Skip to content

PROFILE — Cluster Profile Engine

PROFILE is the first engine in every PTL assessment. It characterizes your cluster — scheduler type, GPU fleet, telemetry sources, MIG configuration — and produces the routing manifest that all downstream engines use. PROFILE is not scored. It is a prerequisite.

Scheduler detection. PROFILE identifies your scheduler type — Slurm, Kubernetes, or Ray — and records the input path each downstream engine should use.

GPU fleet characterization. PROFILE maps your hardware inventory to PTL model keys. CORE uses this to compute hardware-workload fit. PROFILE also detects MIG (Multi-Instance GPU) configuration when present.

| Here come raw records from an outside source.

(** An account's deletion is requested only with a confirmation for it; a repeated request
  keeps the deadline of the first and is refused once that deadline has passed, and what it
  answers with is what is stored. *)
Theorem RequestDeletion_keeps_deadline who grant shared delay o w t w' :
RequestDeletion e who grant shared delay o w = (Ok t, w') ->
(exists g, grant_accepted e o (committed w) grant "accountDeletion" who g) /\
deadline_kept o (committed w) who delay t /\ dl_DeleteSharedData t = shared /\
(exists x, In x (account_deletion_requests (committed w')) /\ d_account_id x = AccountID who /\
   d_delete_shared_data x = shared /\ d_deletion_timestamp x = dl_DeletionTimestamp t) /\
accounts (committed w') = accounts (committed w) /\ sessions (committed w') = sessions (committed w).
Proof. apply RequestDeletion_ok. Qed.

(** A deletion is cancelled only by a live session and before its deadline; afterwards no
  deletion is pending, and nothing was deleted. *)
Theorem CancelDeletion_before_deadline who o w u w' :
schema_ok (committed w) = true -> CancelDeletion who o w = (Ok u, w') ->
(exists now, reads_clock o now /\ live_unblocked_session (committed w) who now = true) /\
has_deletion (committed w') (AccountID who) = false /\
(forall x, In x (account_deletion_requests (committed w)) -> d_account_id x = AccountID who ->
   exists now, reads_clock o now /\ now < d_deletion_timestamp x) /\
accounts (committed w') = accounts (committed w) /\ sessions (committed w') = sessions (committed w).
Proof.
intros Hd (Hp & Hn & Hx & Ha & Hs)%CancelDeletion_ok. split_and!; try done. intros x Hin Hi.
destruct (one_is_some (fun x => d_account_id x == AccountID who) _ x Hin) as [y Ey];
  [by rewrite Hi, beq_refl|].
assert (y = x) as <-; [|by apply Hx].
apply one_some in Ey as [Hy Ey]. bsimp. eapply deletion_key; [exact Hd|done|done|congruence].
Qed.

(** C30: the daemon deletes an account only when its deadline has passed, the longest overdue
  one first, together with everything that belongs to it and with the event that announces it;
  other accounts and events stay. When it answers that nothing was deleted, nothing was due. *)
Theorem DeleteDueAccount_only_due o w r w' :
DeleteDueAccount o w = (Ok r, w') ->
exists now, reads_clock o now /\
if r then
  exists a x, first_due now (committed w) a x /\ erased (a_id a) (committed w') /\
    announced a x (committed w') /\
    (forall b, In b (accounts (committed w)) -> a_id b <> a_id a -> In b (accounts (committed w'))) /\
    (forall m, In m (outbox (committed w)) -> In m (outbox (committed w')))
else
  committed w' = committed w /\
  forall a x, In a (accounts (committed w)) -> In x (account_deletion_requests (committed w)) ->
    d_account_id x = a_id a -> now < d_deletion_timestamp x.
Proof.
intros (now & Hn & E)%DeleteDueAccount_ok. exists now. split; [done|]. destruct r; [done|].
destruct E as [Hd Hc]. split; [done|]. intros a x Ha Hx Hi. apply Z.nle_gt. intros Hle.
assert (In (a, x) (due_accounts now (committed w))) as Hin by by apply in_due_accounts.
by rewrite Hd in Hin.
Qed.
End Properties.

Definition deleting_db (deadline : time) : DB :=
  set_account_deletion_requests
    [{| d_account_id := alice_id; d_delete_shared_data := true; d_deletion_timestamp := deadline |}]
    alice_db.

Lemma SetPassword_resets_trust_witness :
  new_password toy_engine who_alice "secret-2" (granted_db "passwordChange")
    (committed (SetPassword toy_engine who_alice "G" "secret-2" quiet
       (at_rest (granted_db "passwordChange"))).2).
Proof.
  destruct (SetPassword_resets_trust toy_engine who_alice "G" "secret-2" quiet
    (at_rest (granted_db "passwordChange")) tt (SetPassword toy_engine who_alice "G" "secret-2"
      quiet (at_rest (granted_db "passwordChange"))).2) as (_ & _ & a & Ha & _ & Hr);
    [apply run_ok; reflexivity|].
  destruct Ha as [<-|[]]. destruct Hr as (g & _ & Hr). exact Hr.
Defined.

Telemetry source routing. ACE supports four input paths: CLAW telemetry, DCGM metrics, Kubernetes pod metrics, and Slurm sacct. PROFILE evaluates which sources are available and sets the priority order — CLAW takes precedence, then DCGM, then Kubernetes metrics, then sacct.

PROFILE produces a routing manifest JSON with:

  • scheduler_type — detected scheduler (slurm, kubernetes, ray)
  • ace_input_path — preferred telemetry source for ACE
  • pace_input_path — scheduler path for PACE
  • gpu_fleet — list of GPU model keys with counts
  • mig_enabled — boolean; whether any GPUs are MIG-partitioned
  • profile_version — engine version string

GRADE and ATLAS receive the profile path and use it to include a cluster profile section in the certification report.

A standard PROFILE run requires hardware inventory — GPU model and count per node. If running in Slurm mode, sacct output provides job history for ACE and PACE. CLAW automates profile collection for organizations where it can be deployed.